■ **Entries supplied**

Lemma checkRateLimit_bounded (now : Z) (s : page) :
  (List.length (requestHistory s) <= 10)%nat ->
  (List.length (requestHistory (snd (checkRateLimit now s))) <= 10)%nat.
Proof.
  intro Hs. rewrite checkRateLimit_cases.
  pose proof (prune_length now (requestHistory s)) as Hp.
  unfold MAX_REQUESTS.
  destruct (10 <=? _) eqn:Hfull; cbn [snd requestHistory set_requestHistory].
  - lia.
  - apply Z.leb_gt in Hfull. rewrite length_app. simpl. lia.
Qed.

Lemma checkRateLimit_denied (now : Z) (s : page) :
  RateLimit.allowed (fst (checkRateLimit now s)) = false ->
  snd (checkRateLimit now s) = set_requestHistory (prune now (requestHistory s)) s
  /\ RateLimit.message (fst (checkRateLimit now s)) = Some msg_rate_limit.
Proof.
  rewrite checkRateLimit_cases.
  destruct (MAX_REQUESTS <=? _); cbn [fst snd RateLimit.allowed RateLimit.message].
  - intros _. split; reflexivity.
  - discriminate.
Qed.

Lemma checkRateLimit_allowed (now : Z) (s : page) :
  RateLimit.allowed (fst (checkRateLimit now s)) = true ->
  snd (checkRateLimit now s) =
    set_requestHistory (prune now (requestHistory s) ++ [now]) s.
Proof.
  rewrite checkRateLimit_cases.
  destruct (MAX_REQUESTS <=? _); cbn [fst snd RateLimit.allowed].
  - discriminate.
  - reflexivity.
Qed.

Lemma checks_bounded (times : list Z) : forall s,
  (List.length (requestHistory s) <= 10)%nat ->
  (List.length (requestHistory (snd (checks times s))) <= 10)%nat.
Proof.
  induction times as [|now later IH]; intros s Hs; simpl.
  - exact Hs.
  - pose proof (checkRateLimit_bounded now s Hs) as Hstep.
    destruct (checkRateLimit now s) as [r s1]. cbn [snd] in Hstep.
    specialize (IH s1 Hstep).
    destruct (checks later s1) as [rs s2]. exact IH.
Qed.

(** C2. With the window of 60000 ms and the maximum of 10, from an empty
    history: ten calls at time 0 are all allowed, an eleventh call at time 0
    is refused, and after ten calls at time 0 a call at time 60001 is
    allowed. *)
Theorem C2_rate_limit_scenario (s : page) :
  TIME_WINDOW = 60000 /\ MAX_REQUESTS = 10 /\
  fst (checks (repeat 0 10) (set_requestHistory [] s)) = repeat true 10 /\
  fst (checks (repeat 0 11) (set_requestHistory [] s)) = repeat true 10 ++ [false] /\
  fst (checks (repeat 0 10 ++ [60001]) (set_requestHistory [] s)) = repeat true 10 ++ [true].
Proof.
  split; [reflexivity | split; [reflexivity |]].
  split; [| split]; vm_compute; reflexivity.
Qed.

■ **Your task**
Every line in the listing that holds the string "intros" should be copied out.

■ **Result for this exercise**
  - intros _. split; reflexivity.
  induction times as [|now later IH]; intros s Hs; simpl.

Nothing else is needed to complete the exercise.